*PROBLEM DETAILS:* Reproduce exactly the lines that run from the start of the records below to the line with "Lemma consume_loop_total k", inclusive.
───── INPUT MATERIAL
(** [b] is a run of records that decrypt, in order and under consecutive nonces,
    to [ps], followed by [rest]. *)
Fixpoint reads (key : bytes) (n : Z) (b : bytes) (ps : list bytes) (rest : bytes) : Prop :=
  match ps with
  | [] => b = rest
  | p :: ps => exists hd ct b', b = hd ++ ct ++ b' /\ length hd = 3%nat /\
      byte_at hd 0 = 4 /\ Z.of_nat (length ct) = Z.lor (Z.shiftl (byte_at hd 1) 8) (byte_at hd 2) /\
      decrypt key n [] ct = Some p /\ reads key (u64 (n + 1)) b' ps rest
  end.

Lemma consume_loop_total k : forall buf o key n, (length buf - o < k)%nat ->
  exists r ps o' n', consume_loop k buf o key n = Some (r, ps, o', n') /\
    reads key n (drop o buf) ps (drop o' buf) /\ (r = Ok tt \/ exists e, r = Err e).
Proof.
  induction k as [|k IH]; intros buf o key n Hk; [lia|]. cbn [consume_loop].
  destruct (Nat.leb_spec 3 (length buf - o)) as [H3|]; [|eexists _, [], o, n; cbn; eauto].
  destruct (Z.eqb_spec (byte_at buf o) 4) as [E4|]; cbn [negb]; [|eexists _, [], o, n; cbn; eauto].
  set (len := Z.to_nat _).
  destruct ((len <? 16)%nat || _); [eexists _, [], o, n; cbn; eauto|].
  destruct (Nat.ltb_spec (length buf - o) (3 + len)) as [|Hlen]; [eexists _, [], o, n; cbn; eauto|].
  destruct (decrypt key n [] (substr (o + 3) len buf)) as [p|] eqn:Ed;
    [|eexists _, [], o, _; cbn; eauto].
  destruct (IH buf (o + (3 + len))%nat key (u64 (n + 1))) as (r&ps&o'&n'&E&Hreads&Hr); [lia|].
  rewrite E. cbn [mbind option_bind]. exists r, (p :: ps), o', n'. split_and!; [done| |done].
  exists (take 3 (drop o buf)), (substr (o + 3) len buf), (drop (o + (3 + len)) buf).
  assert (forall i, (i < 3)%nat -> byte_at (take 3 (drop o buf)) i = byte_at buf (o + i)) as Hb.
  { intros i Hi. unfold byte_at. rewrite <- lookup_total_drop. f_equal.
    rewrite <- (take_drop 3 (drop o buf)) at 2. rewrite lookup_total_app_l; [done|].
    rewrite length_take, length_drop. lia. }
  rewrite !Hb, Nat.add_0_r by lia. split_and!; try done.
  - unfold substr. rewrite <- drop_drop. rewrite (Nat.add_comm 3 len).
    rewrite Nat.add_assoc, (Nat.add_comm o len), <- Nat.add_assoc, Nat.add_comm, <- !drop_drop.
    by rewrite !take_drop.
  - rewrite length_take, length_drop. lia.
  - unfold substr, len. rewrite length_take, length_drop.
    unfold byte_at in *. ub_bounds. rewrite Nat.min_l; [rewrite Z2Nat.id; [done|apply Z.lor_nonneg; split; [apply Z.shiftl_nonneg|]; lia]|].
    fold len. lia.
Qed.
──────────
*RESPONSE TO THIS EXERCISE:*
(** [b] is a run of records that decrypt, in order and under consecutive nonces,
    to [ps], followed by [rest]. *)
Fixpoint reads (key : bytes) (n : Z) (b : bytes) (ps : list bytes) (rest : bytes) : Prop :=
  match ps with
  | [] => b = rest
  | p :: ps => exists hd ct b', b = hd ++ ct ++ b' /\ length hd = 3%nat /\
      byte_at hd 0 = 4 /\ Z.of_nat (length ct) = Z.lor (Z.shiftl (byte_at hd 1) 8) (byte_at hd 2) /\
      decrypt key n [] ct = Some p /\ reads key (u64 (n + 1)) b' ps rest
  end.

Lemma consume_loop_total k : forall buf o key n, (length buf - o < k)%nat ->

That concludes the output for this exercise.